Hindu Warriors Guard Singapore From Terror

Posted by Maria Golovnina under Features on 18 April 2002

These days, Nepalese not Singaporeans guard some of the city's most sensitive sites. Gurkha soldiers, widely regarded as the most fearsome fighters in the world, are on the front line in the city-state as Singapore clamps down on Islamic militancy in the wake of the September 11 attacks on the United States. The Hindu warriors, raised in the foothills of the Himalayas and recruited by the Singapore police, have seldom been in the public eye here although their contingent has been based on the wealthy island for more than 50 years.

In the 1950s and 1960s, Gurkhas helped quell racial riots, strikes and trades union disputes in Singapore and won praise for their ability to bring calm and be impartial in any dispute.

Such turbulent times are long gone in Singapore but with tension high in the wake of the September attacks and the discovery of a plot to attack targets in Singapore, the Gurkhas are replacing local policemen at some of Singapore's most sensitive buildings.

These include the U.S. embassy and the American Club both the target of a foiled bombing plot by a regional Islamic group as well as the huge Jurong island petrochemical complex and Changi international airport.

"I think it's right to say that the Gurkhas, as part of the Singapore Police Force, have become more important here after September 11," said Commander Bruce M. Niven, head of the Gurkha Contingent in Singapore.

The Gurkhas' main strength is their impartiality in the multiracial city-state of four million people.

"In the local context, impartiality is one of their unique attributes," Niven said.

"Not being influenced by the local scene is part of their concept in Singapore. They just don't get emotionally involved in anything they may get caught up in."

It is the absence of political or religious roots in Singapore that has granted the soldiers a reputation of utmost objectivity -- key to success in Singapore which is inhabited by ethnic Chinese, Malay and Indian communities.

On A Knife Edge

The Gurkha Contingent was officially created in Singapore in 1949 from ex-British Army Gurkhas.

The city state has expanded the Contingent in the past few years according to a source with knowledge of the Gurkhas, but the events of September 11 could result in further increases.

"Before, you just never saw them on the streets (of Singapore)," said the source, who did not want to be identified.

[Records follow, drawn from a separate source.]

(** * Blob ownership and replication coordination (blobs.go)

    A shallow embedding of the ownership manager, the replica count
    enforcer and the internode task dispatcher of [blobs.go], with the
    properties of the design document stated over it.

    Conventions of the embedding:
    - the couchbase bucket is a finite map from keys to bodies
      ([gmap string (list byte)]); a key that is absent reads as the empty
      body, which is what a compare-and-swap closure receives for it;
    - [mc.CAS] is one atomic read-modify-write of a key with the closure;
      a conflict only re-runs the closure on a fresh value, so a call that
      commits is one application of the closure to the value current at
      commit time; the bucket answers every request: a call during which
      the connection to the bucket fails is outside the model;
    - a Go [int] is a 64-bit integer whose arithmetic wraps around;
    - a Go run-time panic and [log.Fatalf] are outcomes of the [Exec]
      monad, next to normal return;
    - [time.Time] is the number of nanoseconds since the zero [time.Time];
      [time.Now()] is an input;
    - [json.Unmarshal] (standard library) and [mustEncode] (declared
      elsewhere in the package) are parameters of the development, as are
      the node directory, the transport and the local disk;
    - [internodeTaskQueue] is the list of the tasks sent and not yet
      received; a send appends and does not block;
    - logging is not modelled. *)

From Stdlib Require Import ZArith Lia DecimalString DecimalN DecimalPos.
From Stdlib Require Import Strings.Byte.
From stdpp Require Import base option list strings gmap fin_maps countable.
From stdpp Require Import relations list_numbers.

#[local] Set Warnings "-clear-no-such-hyp".

Local Open Scope string_scope.
Local Open Scope list_scope.
Local Open Scope Z_scope.

(** ** Outcomes of running Go code *)

(** [Ret a]: normal return; [Panic m]: run-time panic with message [m];
    [Fatal m]: [log.Fatalf], i.e. the message is logged and the process
    exits with status 1. *)
Inductive Exec (A : Type) : Type :=
| Ret (a : A)
| Panic (msg : string)
| Fatal (msg : string).
Arguments Ret {A} a.
Arguments Panic {A} msg.
Arguments Fatal {A} msg.

Global Instance Exec_ret : MRet Exec := λ A a, Ret a.
Global Instance Exec_bind : MBind Exec := λ A B k m,
  match m with
  | Ret a => k a
  | Panic s => Panic s
  | Fatal s => Fatal s
  end.
Lemma appendDota2Rules_overflow (hashes : list ShaderHash) :
  forall (profile : PipelineProfile) (block : list PipelineProfileEntry),
    hashes <> [] ->
    pEntries profile = Some block ->
    (length block < entryCount profile + length hashes)%nat ->
    appendDota2Rules hashes profile = None.
Proof.
  induction hashes as [|[l u] rest IH]; intros profile block Hne Hb Hlen;
    [contradiction Hne; reflexivity|].
  cbn [appendDota2Rules lower upper]; unfold andThen, appendDota2Rule; rewrite Hb.
  destruct (nth_error block (entryCount profile)) as [e|] eqn:He; [|reflexivity].
  assert (Hlt : (entryCount profile < length block)%nat)
    by (apply nth_error_Some; rewrite He; discriminate).
  destruct rest as [|h rest']; [simpl in Hlen; lia|].
  apply (IH _ (setEntry block (entryCount profile) (dota2Rule (mkShaderHash l u) e)));
    [discriminate|reflexivity|].
  cbn [entryCount]; unfold setEntry.
  rewrite length_app, length_firstn; cbn [length]; rewrite length_skipn.
  cbn [length] in Hlen; lia.
Qed.

Lemma table_blocks (profile : PipelineProfile) :
  (appendDota2Rule 0xdd6c573c46e6adf8 0x751207727c904749 ;;
   appendDota2Rule 0x71093bf7c6e98da8 0xfbc956d87a6d6631 ;;
   appendDota2Rule 0xedd89880de2091f9 0x506d0ac3995d2f1b ;;
   appendDota2Rule 0xbc583b30527e9f1d 0x1ef8276d42a14220 ;;
   appendDota2Rule 0x012ddab000f80610 0x3a65a6325756203d ;;
   appendDota2Rule 0x78095b5acf62f4d5 0x2c1afc1c6f669e33 ;;
   appendDota2Rule 0x22803b077988ec36 0x7ba50586c34e1662 ;;
   appendDota2Rule 0x313dab8ff9408da0 0xbb11905194a55485) profile
  = appendDota2Rules dota2Hashes profile.
Proof.
  unfold dota2Hashes; cbn [appendDota2Rules lower upper]; unfold andThen, skip.
  repeat match goal with
         | |- context [match appendDota2Rule ?l ?u ?p with _ => _ end] =>
             destruct (appendDota2Rule l u p); [|reflexivity]
         end.
  reflexivity.
Qed.

(** [BuildAppProfile] on the path that adds the table, from what the
    generated builder left. *)
Lemma BuildAppProfile_with_table (constants : HeaderConstants)
    (InitialPipelineProfileEntries : nat)
    (generatedBuildAppProfileLlpc : Z -> Z -> Update PipelineProfile)
    (builderSettings : BuilderSettings) (device : DeviceProperties)
    (this : ShaderOptimizer) (pMemory : list PipelineProfileEntry)
    (built : PipelineProfile) :
  pipelineProfileIgnoresAppProfile builderSettings = false ->
  onDota2Polaris constants device = true ->
  generatedBuildAppProfileLlpc (GetAppProfile device) (gfxLevel device)
    (zeroedProfile InitialPipelineProfileEntries) = Some built ->
  BuildAppProfile constants InitialPipelineProfileEntries generatedBuildAppProfileLlpc
    builderSettings device this (Some pMemory)
  = option_map (set_m_appProfile this) (appendDota2Rules dota2Hashes built).
Proof.
  intros Hign Hdev Hgen; unfold BuildAppProfile, BuildAppProfileLlpc; cbv zeta.
  rewrite Hign; cbn [negb andb].
  fold (zeroedProfile InitialPipelineProfileEntries).
  assert (Hseq : forall (a b : Update PipelineProfile) s,
             (a ;; b) s = match a s with Some s' => b s' | None => None end)
    by reflexivity.
  rewrite Hseq, Hgen.
  unfold onDota2Polaris in Hdev.
  apply andb_true_iff in Hdev; destruct Hdev as [Hdev H12].
  apply andb_true_iff in Hdev; destruct Hdev as [Happ H10].
  rewrite Happ, H10, H12; cbn [andb when].
  rewrite table_blocks; reflexivity.
Qed.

"But the government is pushing them more into the public domain, which is a very interesting phenomenon."

The recent arrests of Islamic militants suspected of plotting bomb attacks have cast a shadow over the security-conscious island republic.

"We are a police force and we respond to what our republic requires of us in times of peace or in time of tension in the world," Niven said.

"We are unique here in the sense that our Gurkhas are police officers... While a soldier is perhaps out there to kill people, Gurkhas here are essentially present to maintain the peace, and protect people and property."

Yet, a Gurkha cop is still a Gurkha. According to legend, once his kukri dagger has been drawn in battle, it must "taste blood". If it has not, its master has to cut himself before returning it to its sheath.

Descended from the Rajputs tribes of North India, Gurkhas conquered the small Nepali region of Gorkha after being forced out from India in the early 16th century. Settling down in their new home, the called themselves Gurkhas.

A City in a City

From there, Gurkhas have travelled widely, serving the British empire in many parts of Asia but particularly Singapore and Hong Kong.

The Gurkha Cantonment in Singapore is like another world, with its own shops, schools and playgrounds.

"This is a small township, and I am like a mayor," Niven said.

Stationed in Singapore on a temporary mission, the Gurkhas do not sink deep roots into the city's soil. They are not allowed to.

The principle of impartiality forbids them to marry Singaporean women.

Most end up returning home to their villages in the hills where most people grow rice and wheat.

So far only two or three of them have broken the tradition and chosen to stay in Singapore instead of returning to Nepal, one of the world's poorest countries and torn by a six-year-old Maoist rebellion that has claimed some 3,500 lives.

Niven said they are mainly recruited from the Hindu and Buddhist villages and begin their careers at the age of 18 to 22.